Level 3: Emotional Openness: This level concerns your willingness and skills in sharing your feelings in an appropriate manner and at appropriate times. Self-disclosure is the important issue here.
Level 4: Emotional Assertiveness: The primary goal at this level is to ask for and to receive the nurturing that you need and want, first from yourself and then from others. As a secondary goal, you should learn how to express any feeling appropriately in any situation, i.e., without aggressive overtones. You make time for your feelings, even prize and respect them. You understand the connection between suppressed feelings, stress and illness.
Level 5: Emotional Understanding: At this level, you understand the actual cause and effect process of emotional responsibility and irresponsibility. Self-concepts are known as "the problem." You realize that it is not possible to have a so-called good self-concept without a complimentary bad self-concept.
Level 6: Emotional Detachment: At this level, you have achieved Buddhahood!

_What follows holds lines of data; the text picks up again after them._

(** [Inches(inches)] of [pptx.util]: the length [int(inches * 914400)]
    in EMU, the product being that of two floats. *)
Definition Inches (inches : binary64) : option Z :=
  int_of_float (float_mul inches (float_of 914400 0)).

(** [get_position_coordinates]: the anchor, in inches, of each key of
    the dictionary [positions].  For any other position the [else]
    branch divides a difference of lengths by 2, which gives a [float],
    and then reads its attribute [inches], which a [float] does not
    have: [None] is that [AttributeError].  The only caller,
    [insert_image_to_slide], handles center and custom before it gets
    here.  The literals [0.5], [5.0] and [6.0] of the dictionary are
    exact floats. *)
Definition get_position_coordinates (position : Position)
    (width height : option Q) : option (binary64 * binary64) :=
  let half := float_of 1 (-1) in
  let five := float_of 5 0 in
  let six := float_of 6 0 in
  match position with
  | TOP_LEFT => Some (half, half)
  | TOP_RIGHT => Some (six, half)
  | BOTTOM_LEFT => Some (half, five)
  | BOTTOM_RIGHT => Some (six, five)
  | CENTER | CUSTOM => None
  end.

End Imgins.

(** ** [doc_json.py] (the same classes appear in [doc_json2.py]) *)
Module DocJson.

(** *** [class PositionManager]; a query returns the table as well,
    because [get_next_available_position] writes to it. *)

Definition get_next_available_position (m : OccupancyTable) (slide_number : Z)
    : OccupancyTable * option Position :=
  let m1 :=
    match m !! slide_number with
    | None => <[slide_number := ∅]> m
    | Some _ => m
    end in
  (m1,
   List.find
     (fun position => negb (bool_decide (position ∈ default ∅ (m1 !! slide_number))))
     available_positions).

Definition occupy_position (m : OccupancyTable) (slide_number : Z)
    (position : Position) : OccupancyTable :=
  let m1 :=
    match m !! slide_number with
    | None => <[slide_number := ∅]> m
    | Some _ => m
    end in
  <[slide_number := default ∅ (m1 !! slide_number) ∪ {[position]}]> m1.

Definition is_slide_full (m : OccupancyTable) (slide_number : Z)
    : OccupancyTable * bool :=
  let '(m1, r) := get_next_available_position m slide_number in
  (m1, match r with None => true | Some _ => false end).

Definition get_available_count (m : OccupancyTable) (slide_number : Z) : Z :=
  match m !! slide_number with
  | None => Z.of_nat (length available_positions)
  | Some occupied => Z.of_nat (length available_positions) - Z.of_nat (size occupied)
  end.

(** *** [@dataclass SlideMapping] *)
Record SlideMapping : Set := mkSlideMapping {
  slide_number : Z;
  image_numbers : list Z;
  positions : list Position
}.

(** One record of [json_entries]. *)
Record Entry : Set := mkEntry {
  entry_image_number : Z;
  entry_slide_number : Z;
  entry_position : Position;
  entry_width : Q;
  entry_height : Q
}.

(** *** [class JSONGenerator] *)

(** The largest slide number the table knows, or [d]. *)
Definition max_slide (m : OccupancyTable) (d : Z) : Z :=
  foldr Z.max d (map fst (map_to_list m)).

(** The loop [while self.position_manager.is_slide_full(next_slide):
    next_slide += 1], unrolled at most [fuel] times; [None] when the
    fuel runs out before the loop exits. *)
Fixpoint find_slide_loop (fuel : nat) (m : OccupancyTable) (next_slide : Z)
    : option (OccupancyTable * Z) :=
  match fuel with
  | O => None
  | S fuel' =>
      let '(m1, full) := is_slide_full m next_slide in
      if full then find_slide_loop fuel' m1 (next_slide + 1)
      else Some (m1, next_slide)
  end.

(** Iterations that always suffice: a full slide is a key of the table,
    so the loop stops at the latest just past the largest key. *)
Definition loop_fuel (m : OccupancyTable) (next_slide : Z) : nat :=
  S (Z.to_nat (max_slide m next_slide + 1 - next_slide)).

Definition _find_or_create_slide (m : OccupancyTable) (current_slide : Z)
    : option (OccupancyTable * Z) :=
  let next_slide := current_slide + 1 in
  find_slide_loop (loop_fuel m next_slide) m next_slide.

Section Generator.

Variables default_width default_height : Q.

(** The body of [for i, img_num in enumerate(image_numbers)]; the
    state is the table, the running [slide_num] and [json_entries]. *)
Definition assign_image (st : OccupancyTable * Z * list Entry) (img_num : Z)
    : option (OccupancyTable * Z * list Entry) :=
  let '(m, slide_num, json_entries) := st in
  let '(m1, full) := is_slide_full m slide_num in
  '(m2, slide_num) ← (if full then _find_or_create_slide m1 slide_num
                       else Some (m1, slide_num));
  let '(m3, position) := get_next_available_position m2 slide_num in
  match position with
  | Some position =>
      Some (occupy_position m3 slide_num position, slide_num,
            json_entries ++
              [mkEntry img_num slide_num position default_width default_height])
  | None => Some (m3, slide_num, json_entries)
  end.

Fixpoint assign_images (st : OccupancyTable * Z * list Entry)
    (image_numbers : list Z) : option (OccupancyTable * Z * list Entry) :=
  match image_numbers with
  | [] => Some st
  | img_num :: rest => st1 ← assign_image st img_num; assign_images st1 rest
  end.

You live without the burden and snare of self-concepts, self-images, self-constructs, and all group-concepts and thing-concepts. You are only aware of yourself as an experiencing being. True detachment from others has also occurred, which means that you have achieved (actually discovered) absolute emotional responsibility. Not having self-concepts to defend or promote, you can remain unaffected by the Blame Game.
Truly mature people are so detached from others that they can love their enemies, bless those who curse them, do good to those who hate them, and pray for those who use and persecute them.
“The importance of gaining a deeper understanding of the emotional system, has become increasingly recognized as an important scientific undertaking, as it has become clear that emotions underlie the majority of the stress we experience, influence our decisions, provide the motivation for our actions, and create the textures that determine our quality of life.”
You cannot be an effective leader without the ability to fully understand and tolerate your own strong negative emotions
Feel your emotions, pay attention to them and learn from them. Use them as a path toward greater understanding and as a way to inform your decisions about how to behave. If you do, you will be rewarded on many levels — and you won’t end up looking like the boy in the commercial!